I hope if you’ve ever said to yourself, “This argument doesn’t involve me,” that you’ll truly consider helping this next big step toward genuine equality. If you believe it doesn’t involve you, then choose to speak up for those who are being treated so unfairly. Open your hearts and your minds to the possibility that THIS discrimination is the first step toward another segregated society. Segregated right in front of your eyes! If you cringe at the thought of slavery, if you squirm just thinking about the atrocities inflicted on our Native American tribes, then perhaps you can open up to the possibility that this situation is NOT all that different… it’s just modernized.

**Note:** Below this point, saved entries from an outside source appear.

(* ===== verification/LittleEndian.v ===== *)
(** Little-endian encodings: the reference codec [le_bytes]/[le_value], its
    round trips, and the bit-level expressions the C++ writes for it. The four
    byte-writing helpers of the program (protocol_lib, crypto_lib, key_manager
    and access_storage each have their own) are all proved equal to it. *)
From Stdlib Require Import ZArith Lia.
From stdpp Require Import base list.
From S2P Require Import Prelude.
Local Open Scope Z_scope.

(** ** Reference codec *)

Fixpoint le_bytes (n : nat) (v : Z) : bytes :=
  match n with
  | O => []
  | S n' => v mod 256 :: le_bytes n' (v / 256)
  end.

Fixpoint le_value (l : bytes) : Z :=
  match l with
  | [] => 0
  | b :: l' => b + 256 * le_value l'
  end.

Lemma length_le_bytes n v : length (le_bytes n v) = n.
Proof. revert v. induction n; intros; simpl; auto. Qed.

Lemma le_bytes_ok n v : bytes_ok (le_bytes n v).
Proof.
  revert v. induction n; intros; constructor; [|by apply IHn].
  unfold is_u8. pose proof (Z.mod_pos_bound v 256). lia.
Qed.

Lemma pow256_S n : 256 ^ Z.of_nat (S n) = 256 * 256 ^ Z.of_nat n.
Proof. rewrite Nat2Z.inj_succ, Z.pow_succ_r; lia. Qed.

Lemma pow256_pos n : 0 < 256 ^ Z.of_nat n.
Proof. apply Z.pow_pos_nonneg; lia. Qed.

Lemma le_value_bytes n v : le_value (le_bytes n v) = v mod 256 ^ Z.of_nat n.
Proof.
  revert v. induction n as [|n IH]; intros v; simpl le_bytes; simpl le_value.
  - by rewrite Z.mod_1_r.
  - rewrite IH, pow256_S. pose proof (pow256_pos n).
    rewrite Z.rem_mul_r by lia. lia.
Qed.

Lemma le_value_bound l : bytes_ok l -> 0 <= le_value l < 256 ^ Z.of_nat (length l).
Proof.
  induction 1 as [|b l Hb _ IH]; simpl le_value; [simpl; lia|].
  simpl length. rewrite pow256_S. unfold is_u8 in Hb. lia.
Qed.

Lemma le_bytes_value l : bytes_ok l -> le_bytes (length l) (le_value l) = l.
Proof.
  induction 1 as [|b l Hb _ IH]; simpl; [done|]. unfold is_u8 in Hb.
  rewrite (Z.mul_comm 256), Z.mod_add, Z.mod_small by lia.
  by rewrite Z.div_add, Z.div_small, Z.add_0_l, IH by lia.
Qed.

Lemma le_bytes_inj n v w :
  0 <= v < 256 ^ Z.of_nat n -> 0 <= w < 256 ^ Z.of_nat n -> le_bytes n v = le_bytes n w -> v = w.
Proof.
  intros Hv Hw E. apply (f_equal le_value) in E. rewrite !le_value_bytes in E.
  by rewrite !Z.mod_small in E.
Qed.

(** ** The expressions of the source *)

(** [static_cast<uint8_t>((v >> (8 * i)) & 0xff)] *)
Definition byte_at (v : Z) (i : nat) : Z := u8 (Z.land (Z.shiftr v (8 * Z.of_nat i)) 255).

Lemma byte_at_div v i : byte_at v i = (v / 256 ^ Z.of_nat i) mod 256.
Proof.
  unfold byte_at, u8, wrap. rewrite (Z.land_ones _ 8) by lia.
  rewrite Z.mod_mod, Z.shiftr_div_pow2, Z.pow_mul_r by lia. done.
Qed.

Lemma map_byte_at_shift v k n :
  map (byte_at v) (seq (S k) n) = map (byte_at (v / 256)) (seq k n).
Proof.
  rewrite <- seq_shift, map_map. apply map_ext. intros i.
  rewrite !byte_at_div, pow256_S, Z.div_div by (pose proof (pow256_pos i); lia). done.
Qed.

Lemma map_byte_at v n : map (byte_at v) (seq 0 n) = le_bytes n v.
Proof.
  revert v. induction n as [|n IH]; intros v; [done|].
  simpl seq. simpl map. rewrite map_byte_at_shift, IH. simpl le_bytes.
  by rewrite byte_at_div, Z.div_1_r.
Qed.

(** Disjoint bits: or-ing a shifted byte in is adding it. *)
Lemma lor_shiftl_add a b k : 0 <= k -> 0 <= a < 2 ^ k -> Z.lor a (Z.shiftl b k) = a + b * 2 ^ k.
Proof.
  intros Hk Ha. rewrite <- Z.shiftl_mul_pow2 by done.
  assert (Z.land a (Z.shiftl b k) = 0) as E.
  { apply Z.bits_inj'. intros i Hi. rewrite Z.land_spec, Z.bits_0.
    destruct (Z.lt_ge_cases i k).
    - rewrite Z.shiftl_spec_low by lia. apply andb_false_r.
    - rewrite <- (Z.mod_small a (2 ^ k)), Z.mod_pow2_bits_high by lia. done. }
  pose proof (Z.add_lor_land a (Z.shiftl b k)). lia.
Qed.

(** [v |= (uint64_t)p[i] << (8 * i)] over the bytes [l] read from index [i]. *)
Fixpoint or_bytes (v : Z) (i : nat) (l : bytes) : Z :=
  match l with
  | [] => v
  | b :: l' => or_bytes (Z.lor v (Z.shiftl b (8 * Z.of_nat i))) (S i) l'
  end.

Lemma or_bytes_value l v i :
  bytes_ok l -> 0 <= v < 256 ^ Z.of_nat i ->
  or_bytes v i l = v + 256 ^ Z.of_nat i * le_value l.
Proof.
  intros Hl. revert v i. induction Hl as [|b l Hb _ IH]; intros v i Hv; simpl; [lia|].
  unfold is_u8 in Hb. rewrite lor_shiftl_add; [|lia|by rewrite Z.pow_mul_r by lia].
  rewrite (Z.pow_mul_r 2 8) by lia. change (2 ^ 8) with 256.
  rewrite IH; rewrite pow256_S; [lia|]. pose proof (pow256_pos i). nia.
Qed.

Lemma or_bytes_0 l : bytes_ok l -> or_bytes 0 0 l = le_value l.
Proof. intros Hl. rewrite or_bytes_value by (done || (simpl; lia)). simpl; lia. Qed.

As we look back on those terrible times in our nation’s history, will we also look back and so easily see the similarities to this one?

Life: give us the rights we’ve earned by being citizens of our country to live openly, honestly, and safely

Liberty: give us the freedoms granted to our straight counterparts, the freedom to fully participate in legal system

and the Pursuit of Happiness: give us the right to “live happily ever after”, happiness is only truly attained by living comfortably, feeling unthreatened, loved.